It's possible you're being too hard on yourself—after all, you're not a sole practitioner who can pick or choose what kind of clients you choose to represent. Since you're currently the “low man on the totem pole” at your firm, it's only natural that senior partners will throw you cases they don't want to handle themselves—and you'll probably continue to receive these cases until a new junior associate is hired on.
Still, there are some things you can do to increase your prospects of being assigned to a big (or, at least, medium-sized) case. Rather than complain about the small cases your partners give you, handle them quickly and expeditiously, and then make it clear that you're after bigger game. The senior associates at your law firm need to be convinced that you're a competent attorney, and they will hopefully be so impressed by your efficiency (and your positive results) that they throw more challenging cases your way.
There's also nothing wrong with showing a little bit of initiative, and going out on your own to recruit high-paying clients with interesting cases.
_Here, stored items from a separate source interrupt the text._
Lemma safe_collect i me jks live c0 :
  owner c0.2 !! me = Some i → covers me jks live c0 →
  Forall (λ jk, (jk.1 < length (table (hps c0.1)))%nat ∧ (jk.2 < K)%nat) jks →
  safe i c0 (collect jks live) (λ live c, still_on me i c0 c ∧ covers me [] live c).
Proof.
  revert live c0. induction jks as [|[j k] jks IH]; intros live c0 Hme Hc Hall; [by split|].
  apply Forall_cons in Hall as [[Hj Hk] Hall]. cbn [collect]. apply safe_bind.
  apply safe_load. intros s g I R. simpl in Hj, Hk.
  destruct (lookup_lt_is_Some_2 (table (hps s)) j) as [r Hr]; [pose proof (hr_table _ _ _ R); simpl in *; lia|].
  destruct (lookup_lt_is_Some_2 (pointers r) k) as [v Hv].
  { by rewrite (Forall_lookup_1 _ _ _ _ (hi_length _ _ I) Hr). }
  exists v. simpl. rewrite Hr. simpl. split; [done|].
  assert (Hme' : owner g !! me = Some i) by by apply (still_owner i c0 (s, g) me (rely_still _ _ _ R)).
  eapply safe_mono; [|apply (IH _ (s, g) Hme')].
  - intros live' c [H1 H2]. split; [|done]. etrans; [by apply rely_still_on|done].
  - intros x Hx. destruct (covers_rely i me _ _ _ _ R Hme Hc x Hx) as [Ho Hg]. split; [done|].
    intros jk Hjk. destruct (Hg jk Hjk) as [Hl|[->|Hin]%elem_of_cons]; [left|left|by right].
    + destruct (v =? 0)%N; set_solver.
    + simpl in Hjk. destruct (hi_guard _ _ I j k x Hjk) as (Hx0 & _ & r' & Hr' & Hv').
      rewrite Hr in Hr'. injection Hr' as <-. rewrite Hv in Hv'. injection Hv' as ->.
      destruct (N.eqb_spec x 0); [done|]. set_solver.
  - eapply Forall_impl; [done|]. intros [j' k'] [H1 H2]. pose proof (hr_table _ _ _ R). simpl in *. split; [lia|done].
Qed.

(** ** Changes of the retire lists *)

(** The announced pointers and the flags are as before. *)
Definition same_slots h h' : Prop :=
  pointers <$> table h' = pointers <$> table h ∧ active_ <$> table h' = active_ <$> table h.

Lemma same_slots_lookup h h' j r :
  same_slots h h' → table h !! j = Some r →
  ∃ r', table h' !! j = Some r' ∧ pointers r' = pointers r ∧ active_ r' = active_ r.
Proof.
  intros [E1 E2] Hr.
  assert (H1 : (pointers <$> table h') !! j = Some (pointers r)) by by rewrite E1, list_lookup_fmap, Hr.
  assert (H2 : (active_ <$> table h') !! j = Some (active_ r)) by by rewrite E2, list_lookup_fmap, Hr.
  rewrite list_lookup_fmap in H1. rewrite list_lookup_fmap in H2. destruct (table h' !! j) as [r'|]; [|done].
  simpl in H1, H2. exists r'. split; [done|]. split; congruence.
Qed.

Lemma same_slots_record j l h : same_slots h (on_record j (set_retired l) h).
Proof. split; by apply on_record_field. Qed.

Lemma private_inv s g g' h' :
  hp_inv s g → same_slots (hps s) h' → owner g' = owner g → guards g' = guards g →
  nodes_inv (all_retired h') (source s) (next_node s) (limbo g') →
  (∀ jk y, guards g !! jk = Some y → y ∉ deleted h') →
  hp_inv (mkWorld h' (source s) (next_node s)) g'.
Proof.
  intros [I1 I2 I3 _] Hsl Eo Eg Hn Hd. split; simpl; rewrite ?Eo, ?Eg; [..|done].
  - assert (H : Forall (λ ps, length ps = K) (pointers <$> table (hps s))) by by rewrite Forall_fmap.
    destruct Hsl as [E _]. by rewrite <- E, Forall_fmap in H.
  - intros j i Hj. destruct (I2 j i Hj) as (r & Hr & Ha).
    destruct (same_slots_lookup _ _ j r Hsl Hr) as (r' & Hr' & _ & E). exists r'. split; [done|congruence].
  - intros j k x Hx. destruct (I3 j k x Hx) as (H1 & _ & r & Hr & Hp).
    destruct (same_slots_lookup _ _ j r Hsl Hr) as (r' & Hr' & E & _).
    split_and!; [done|by eapply Hd|]. exists r'. split; [done|congruence].
Qed.

Lemma private_rely i i' s g g' h' :
  i' ≠ i → owner g' = owner g → guards g' = guards g → limbo g' !! i' = limbo g !! i' →
  length (table h') = length (table (hps s)) →
  (∀ j, owner g !! j ≠ Some i → table h' !! j = table (hps s) !! j) →
  hp_rely i' (s, g) (mkWorld h' (source s) (next_node s), g').
Proof.
  intros Hi Eo Eg El Hlen Hother.
  apply (rely_mine i i' _ _ _ _ (λ j, owner g !! j = Some i)); simpl; [done|by right| |lia|done|done|].
  - intros j Hj. rewrite Eo, Eg. auto.
  - intros jk x. rewrite Eg. by left.
Qed.

(** Swapping an element with the last. *)
Lemma swap_back_spec l iter x :
  l !! iter = Some x →
  ∃ l', back (swap_back iter l) = Some x ∧ pop_back (swap_back iter l) = l' ∧ l ≡ₚ x :: l'.
Proof.
  intros Hx. destruct (list_elem_of_split_length l iter x Hx) as (pre & suf & -> & ->).
  destruct (snoc_inv suf) as [->|(suf' & y & ->)].
  - rewrite swap_back_last. exists pre. rewrite back_snoc, pop_back_snoc. split_and!; [done..|].
    by rewrite Permutation_app_comm.
  - rewrite swap_back_middle. exists (pre ++ y :: suf').
    replace (pre ++ y :: suf' ++ [x]) with ((pre ++ y :: suf') ++ [x]) by by rewrite <- app_assoc.
    rewrite back_snoc, pop_back_snoc. split_and!; [done..|].
    by rewrite <- Permutation_middle, (Permutation_app_comm suf' [y]).
Qed.

Lemma delete_at_spec me iter h x :
  (me < length (table h))%nat → retired me h !! iter = Some x →
  same_slots h (delete_at me iter h) ∧ length (table (delete_at me iter h)) = length (table h) ∧
  (∀ j, j ≠ me → table (delete_at me iter h) !! j = table h !! j) ∧
  all_retired (delete_at me iter h) ≡ₚ all_retired h ∧
  deleted (delete_at me iter h) = deleted h ++ [x] ∧
  retired me h ≡ₚ x :: retired me (delete_at me iter h).
Proof.
  intros Hme Hx. destruct (swap_back_spec _ _ _ Hx) as (l' & Hb & Hp & Hl).
  unfold delete_at. rewrite Hb, Hp. split_and!.
  - destruct (same_slots_record me l' h). by split.
  - apply on_record_length.
  - intros j Hj. simpl. by rewrite list_lookup_alter_ne.
  - pose proof (all_retired_set me l' h Hme) as E. rewrite Hl in E.
    unfold all_retired in *. simpl in *. rewrite app_assoc.
    apply (Permutation_app_inv_l l'). rewrite <- E. by rewrite app_assoc, Permutation_app_comm.
  - done.
  - change (retired me (mkHPs _ _ _)) with (retired me (on_record me (set_retired l') h)).
    by rewrite retired_set_eq.
Qed.

Lemma safe_sweep i me live n iter c0 :
  owner c0.2 !! me = Some i → covers me [] live c0 →
  (iter ≤ length (retired me (hps c0.1)) < n + iter)%nat →
  safe i c0 (sweep_ n me live iter) (λ _ c, still_on me i c0 c).
Proof.
  revert iter c0. induction n as [|n IH]; intros iter c0 Hme Hc Hn; [lia|].
  cbn [sweep_]. apply safe_bind. apply safe_look. intros s g I R.
  assert (Hme' : owner g !! me = Some i) by exact (still_owner i c0 (s, g) me (rely_still _ _ _ R) Hme).
  pose proof (covers_rely i me _ _ _ _ R Hme Hc) as Hc'.
  rewrite <- (owned_retired i c0 (s, g) me R Hme) in Hn. cbn [fst] in Hn.
  destruct (retired me (hps s) !! iter) as [x|] eqn:Ex; [|by apply rely_still_on].
  pose proof (lookup_lt_Some _ _ _ Ex) as Hlt. case_decide as Hl.
  { eapply safe_mono; [|apply (IH (S iter) (s, g)); [done|done|simpl; lia]].
    intros ? c Hs. etrans; [by apply rely_still_on|done]. }
  apply safe_bind. apply safe_atomic. intros s1 g1 I1 R1. exists g1.
  assert (Hme1 : owner g1 !! me = Some i) by exact (still_owner i _ (s1, g1) me (rely_still _ _ _ R1) Hme').
  pose proof (covers_rely i me _ _ _ _ R1 Hme' Hc') as Hc1.
  pose proof (owned_retired i _ _ me R1 Hme') as Er. simpl in Er. rewrite <- Er in Ex, Hn, Hlt.
  destruct (hi_owner _ _ I1 me i Hme1) as (r & Hr & _).
  destruct (delete_at_spec me iter (hps s1) x (lookup_lt_Some _ _ _ Hr) Ex) as (D1 & D2 & D3 & D4 & D5 & D6).
  simpl. set (s2 := upd (delete_at me iter) s1).
  assert (Hs2 : still_on me i c0 (s2, g1)).
  { etrans; [by apply rely_still_on|]. etrans; [by apply rely_still_on|]. split; [by apply still_mine|].
    intros j Hj _. unfold retired. simpl. by rewrite D3. }
  split; [|split].
  - apply (private_inv s1 g1); [done..|by eapply nodes_perm; [|apply I1]|].
    intros jk y Hjk. rewrite D5, not_elem_of_app. destruct jk as [j k].
    destruct (hi_guard _ _ I1 j k y Hjk) as (_ & Hy & _). split; [done|].
    intros ->%list_elem_of_singleton. destruct (Hc1 x) as [_ Hg]; [by eapply list_elem_of_lookup_2|].
    destruct (Hg (j, k) Hjk) as [?|Hin]; [done|by apply not_elem_of_nil in Hin].
  - intros j Hj. apply (private_rely i); [done..|]. intros j' Hj'. apply D3. by intros ->.
  - match goal with |- context [if ?b then Ret tt else _] => destruct b end; [exact Hs2|].
    eapply safe_mono; [|apply (IH iter (s2, g1) Hme1)].
    + intros ? c Hs. by etrans.
    + intros y Hy. apply Hc1. change (y ∈ retired me (hps s1)). rewrite D6. by right.
    + apply Permutation_length in D6. simpl in D6 |- *. lia.
Qed.

Lemma safe_scan i me c0 :
  owner c0.2 !! me = Some i → safe i c0 (scan_ K me) (λ _ c, still_on me i c0 c).
Proof.
  intros Hme. unfold scan_. apply safe_bind. apply safe_look. intros s g I R.
  assert (Hme' : owner g !! me = Some i) by exact (still_owner i c0 (s, g) me (rely_still _ _ _ R) Hme).
  apply safe_bind. eapply safe_mono; [|apply (safe_collect i me _ _ (s, g) Hme' (covers_head me s g I))].
  - intros live c1 [S1 C1]. pose proof (still_owner i _ _ me (proj1 S1) Hme') as Hme1.
    apply safe_bind. apply safe_look. intros s2 g2 I2 R2.
    pose proof (still_owner i _ _ me (rely_still _ _ _ R2) Hme1) as Hme2.
    eapply safe_mono; [|apply (safe_sweep i me live _ 0 (s2, g2) Hme2 (covers_rely i me _ _ _ _ R2 Hme1 C1)); simpl; lia].
    intros ? c S2. etrans; [by apply rely_still_on|]. etrans; [exact S1|]. etrans; [by apply rely_still_on|done].
  - apply Forall_forall. intros [j k] [Hj Hk]%elem_of_slots. split; [|done]. by apply elem_of_chain_lt.
Qed.

(** ** Taking and giving back a record *)

Lemma active_inv s g g' j b :
  hp_inv s g → guards g' = guards g → limbo g' = limbo g →
  (∀ j' i, owner g' !! j' = Some i →
    if decide (j' = j) then b = true ∧ (j < length (table (hps s)))%nat else owner g !! j' = Some i) →
  hp_inv (upd (on_record j (set_active b)) s) g'.
Proof.
  intros [I1 I2 I3 I4] Eg El Ho. split; cbn [upd hps source next_node]; rewrite ?Eg, ?El.
  - by apply on_record_len.
  - intros j' i Hj'. specialize (Ho j' i Hj'). rewrite on_record_lookup. case_decide as E.
    + destruct Ho as [-> Hlt]. subst j'. destruct (lookup_lt_is_Some_2 _ _ Hlt) as [r Hr].
      rewrite decide_True by done. rewrite Hr. by eexists.
    + rewrite decide_False by done. by eapply I2.
  - intros j' k x Hx. destruct (I3 j' k x Hx) as (H1 & H2 & r & Hr & Hp). split_and!; [done|done|].
    rewrite on_record_lookup. case_decide; [|by exists r]. subst j'. rewrite Hr. by eexists.
  - by rewrite all_retired_set_active.
Qed.

Lemma active_rely i i' s g g' j b :
  i' ≠ i → owner g !! j = None ∨ owner g !! j = Some i → guards g' = guards g → limbo g' = limbo g →
  (∀ j', j' ≠ j → owner g' !! j' = owner g !! j') →
  hp_rely i' (s, g) (upd (on_record j (set_active b)) s, g').
Proof.
  intros Hi Hj Eg El Ho. apply (rely_mine i i' _ _ _ _ (λ j', j' = j)); simpl; rewrite ?Eg, ?El; [done|..|done|done|].
  - by intros ? ->.
  - intros j' Hj'. split; [by apply Ho|]. split; [|done]. intros _. by rewrite list_lookup_alter_ne.
  - by rewrite length_alter.
  - intros jk x Hx. by left.
Qed.

(** A record that is taken was nobody's. *)
Lemma safe_cas_active i j c0 :
  (j < length (table (hps c0.1)))%nat →
  safe i c0 (cas_active j) (λ b c, still i c0 c ∧
    (b = true → owner c.2 !! j = Some i ∧ owner c0.2 !! j ≠ Some i)).
Proof.
  intros Hj. apply safe_access. intros s g I R.
  destruct (lookup_lt_is_Some_2 (table (hps s)) j) as [r Hr]; [pose proof (hr_table _ _ _ R); simpl in *; lia|].
  rewrite Hr. cbn [mbind option_bind]. destruct (active_ r) eqn:Ea.
  { exists false, s, g. split_and!; [done..|by apply rely_still|done]. }
  assert (Hnone : owner g !! j = None).
  { destruct (owner g !! j) as [i'|] eqn:E; [|done].
    destruct (hi_owner _ _ I j i' E) as (r' & Hr' & Ha). congruence. }
  exists true, (upd (on_record j (set_active true)) s), (set_owner j i g). split; [done|]. split_and!.
  - apply (active_inv s g); [done..|]. intros j' i' Hj'. simpl in Hj'. case_decide as E.
    + split; [done|]. by eapply lookup_lt_Some.
    + by rewrite lookup_insert_ne in Hj' by done.
  - intros i' Hi'. apply (active_rely i); [done|by left|done|done|].
    intros j' Hj'. simpl. by rewrite lookup_insert_ne.
  - etrans; [by apply rely_still|]. split_and!; simpl; [|done|by rewrite length_alter].
    intros j' Hj'. split; [|done]. rewrite lookup_insert_ne; [done|]. intros ->. congruence.
  - intros _. simpl. split; [by rewrite lookup_insert_eq|]. intros H.
    pose proof (still_owner i _ _ j (rely_still _ _ _ R) H) as H'. simpl in H'. congruence.
Qed.

Lemma safe_store_inactive i j c0 :
  owner c0.2 !! j = Some i →
  safe i c0 (store_inactive j) (λ _ c, limbo c.2 !! i = limbo c0.2 !! i ∧
    (length (table (hps c0.1)) ≤ length (table (hps c.1)))%nat ∧
    ∀ j', j' ≠ j → owner c0.2 !! j' = Some i → owner c.2 !! j' = Some i ∧
      ∀ k, guards c.2 !! (j', k) = guards c0.2 !! (j', k)).
Proof.
  intros Hj. apply safe_atomic. intros s g I R.
  pose proof (still_owner i _ _ j (rely_still _ _ _ R) Hj) as Hj'. simpl in Hj'.
  exists (disown j g). split_and!.
  - apply (active_inv s g); [done..|]. simpl. intros j' i' [Hne Ho]%lookup_delete_Some.
    by rewrite decide_False by congruence.
  - intros i' Hi'. apply (active_rely i); [done|by right|done|done|].
    intros j' Hne. simpl. by rewrite lookup_delete_ne.
  - simpl. by destruct (rely_still _ _ _ R) as (_ & ? & _).
  - simpl. rewrite length_alter. by destruct (rely_still _ _ _ R) as (_ & _ & ?).
  - simpl. intros j' Hne Ho. destruct (rely_still _ _ _ R) as [H _]. destruct (H j' Ho) as [Ho' Hg].
    by rewrite lookup_delete_ne.
Qed.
If you proactively recruit new clients, your senior partners will be more likely to assign you to their cases—though not necessarily as lead counsel, which is only fair given your junior position.
Recruiting more lucrative clients serves two purposes, of course. It gets you noticed by the senior partners as an attorney hungry for bigger challenges. And following through on these cases to a successful conclusion becomes a way to help promote your law firm, while establishing yourself as a good team player.
The one thing you don't want to do in this situation is to uncomplainingly, and invisibly, take on every low-level case in your firm; if you get too good at this, your senior partners may typecast you in this role and you'll never be assigned an interesting case.